Cuento: "El hacha pequeña de los
indios" de Abelardo Castillo
Después, ella hizo un alocado paso de baile y una reverencia y agregó que por
eso ésta era una noche especial, mientras él, incrédulo, la miraba con los ojos
llenos de perplejidad (o de algo parecido a la perplejidad, que también se
parecía un poco a la locura), pero la muchacha sólo reparó en su asombro porque
él había sonreído de inmediato y cuando ella le preguntó qué era lo que había
estado a punto de decirle, el hombre alcanzó a murmurar nada amor mío, nada, y
se rió, y siguió riéndose como si aquello ya no tuviese importancia puesto que
estaba loco de alegría, como si realmente se hubiera vuelto loco de alegría.
Por eso, cuando ella fue hacia el
dormitorio y agregó no tardes, el hombre dijo que no. Voy en seguida, dijo.

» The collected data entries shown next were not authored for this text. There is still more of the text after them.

(* ================================================================== *)
(** * The two marker expressions *)
(* ================================================================== *)

Definition notWhiteSpace (c : code_unit) : bool := negb (isWhiteSpace c).

(** [[...content.matchAll(/(?:^|\s)@([^\s]+)/gm)]]: each match with its
    whole text and its group.  A match starts at an [@] that opens a line
    (the start of the text, or after a line terminator) or at a white-space
    code unit followed by [@]; the name is the longest run of code units
    that are not white space, and is not empty.  [prev] is the code unit
    before the current one, [skip] the code units of the current match still
    to pass. *)
Fixpoint include_matches (prev : option code_unit) (skip : nat)
    (s : jsstring) : list (jsstring * jsstring) :=
  match s with
  | [] => []
  | c :: t =>
      match skip with
      | S k => include_matches (Some c) k t
      | O =>
          let line_start :=
            match prev with None => true | Some p => isLineTerminator p end in
          let name1 :=
            if line_start && N.eqb c Ch.AT then takeWhile notWhiteSpace t
            else [] in
          match name1 with
          | _ :: _ =>
              (c :: name1, name1) :: include_matches (Some c) (length name1) t
          | [] =>
              let name2 :=
                match t with
                | d :: t' =>
                    if isWhiteSpace c && N.eqb d Ch.AT
                    then takeWhile notWhiteSpace t' else []
                | [] => []
                end in
              match name2 with
              | _ :: _ =>
                  (c :: Ch.AT :: name2, name2)
                    :: include_matches (Some c) (S (length name2)) t
              | [] => include_matches (Some c) 0 t
              end
          end
      end
  end.

(** The group [(.+?)] before the lookahead [(?=\n|$)]: the code units up to
    the first line terminator; there must be one at least, and what stops
    them must be a line feed or the end of the text. *)
Definition command_line (t : jsstring) : option jsstring :=
  let line := takeWhile (fun c => negb (isLineTerminator c)) t in
  match line with
  | [] => None
  | _ :: _ =>
      match skipn (length line) t with
      | [] => Some line
      | c :: _ => if N.eqb c Ch.LF then Some line else None
      end
  end.

(** [[...content.matchAll(/(?:^|\n)!(.+?)(?=\n|$)/g)]]: the expression has
    no [m] flag, so a match starts at a [!] that opens the text or at a line
    feed followed by [!]. *)
Fixpoint command_matches (prev : option code_unit) (skip : nat)
    (s : jsstring) : list (jsstring * jsstring) :=
  match s with
  | [] => []
  | c :: t =>
      match skip with
      | S k => command_matches (Some c) k t
      | O =>
          let at_start := match prev with None => true | Some _ => false end in
          let m1 :=
            if at_start && N.eqb c Ch.BANG then command_line t else None in
          match m1 with
          | Some line =>
              (c :: line, line) :: command_matches (Some c) (length line) t
          | None =>
              let m2 :=
                match t with
                | d :: t' =>
                    if N.eqb c Ch.LF && N.eqb d Ch.BANG
                    then command_line t' else None
                | [] => None
                end in
              match m2 with
              | Some line =>
                  (c :: Ch.BANG :: line, line)
                    :: command_matches (Some c) (S (length line)) t
              | None => command_matches (Some c) 0 t
              end
          end
      end
  end.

Pero se quedó mirando el hacha que colgaba junto al aparador de cedro, nueva
todavía, sin usar, porque esas cosas son en realidad adornos o poco menos que
se regalan en los casamientos pero que nadie utiliza y quedan colgadas ahí,
como ésta, en el mismo sitio desde hace un año, haciéndole recordar cada vez
que la miraba (de un lado el filo; del otro, una especie de maza, con puntas,
para macerar carne) viejas historias de indios cuando él era Ojo de Halcón y
mataba al traidor o al lobo empuñando un hacha parecida a ésta. Sólo que
aquélla era de palo y ésa estaba ahí, de metal brillante, frente al hombre que
ahora, al levantarse y cruzar la habitación, evocó la primera noche que cruzó
esta habitación igual que ahora, el día que se casaron pese al gesto ambiguo de
los amigos, pese a las palabras del médico, la noche un poco casual en que se
encontraron casados y mirándose con sorpresa, riéndose de sus propias caras,
después de aquel noviazgo o juego junto al mar en el que hasta hubo una gitana
y fuegos artificiales y un viejo napolitano que cantaba romanzas, fin de semana
o sueño que él recordaba desde el fondo de un país de agua como una sola y
larga madrugada verde, como estar desnudo y algo ebrio sobre una arena lunar,
de tan limpia, como un gusto a ola o a piel mojada pero sobre todo como un
jirón de música de acordeón y la voz del viejito napolitano en alguna cantina
junto a los malecones, vértigo que se consumó en dos días porque la muchacha
era hermosa –linda como una estampa de la Virgen, dijo mamá al verla, te hará
feliz, y también lo había dicho la gitana, que sin embargo bajó los ojos y no
aceptó el dinero–, y de pronto estaban riéndose y casados, pese al gesto
cortado de algún amigo al saludarla, pese a que ella quería tener un hijo y a
la gitana que decía la buenaventura entre los fuegos artificiales, pese al
espermograma y al dictamen médico y a que cada vez que la veía mirar a un
chico, cada vez que la veía acariciarles la cabeza y jugar atolondradamente con
ellos como una pequeña hermana mayor de ojos alocados y manos como pájaros,
pensaba estoy haciendo una porquería y sentía vergüenza, y asco, un asco
parecido al que lo mareaba ahora, en el momento de descolgar el hacha pequeña,
mientras la sopesaba lo mismo que sopesó durante un año entero la idea de
contárselo todo, de contarle que al casarse con ella él le había matado de
algún modo y para siempre un muchachito rubio, un chiquilín tropezante que
jamás podría andar cayéndose, levantándose, dejando sus juguetes por la casa:
hasta que al fin esta misma tarde él decidió contárselo todo porque supo
secretamente que ella, la muchacha de ojos alocados y manos como pájaros, la
perra, entendería. Y llegó a la casa pensando en el tono con que pronunciaría
sus primeras palabras esa noche (tengo que decirte algo), el tono
intrascendente o ingenuo que tienen siempre las grandes revelaciones. Por eso
el hombre estaba cruzando ahora la habitación y empuñaba el hacha pequeña de
los indios que le recordaba historias de matar al cacique o al lobo, o a la
grandísima perra que esta noche, antes de que él hablara, dijo que tenía algo
que decirle: algo que ella había dicho con el tono intrascendente e ingenuo de
las grandes revelaciones. "Vamos a tener un hijo", había dicho.
Simplemente. Después, hizo un paso de baile y una reverencia.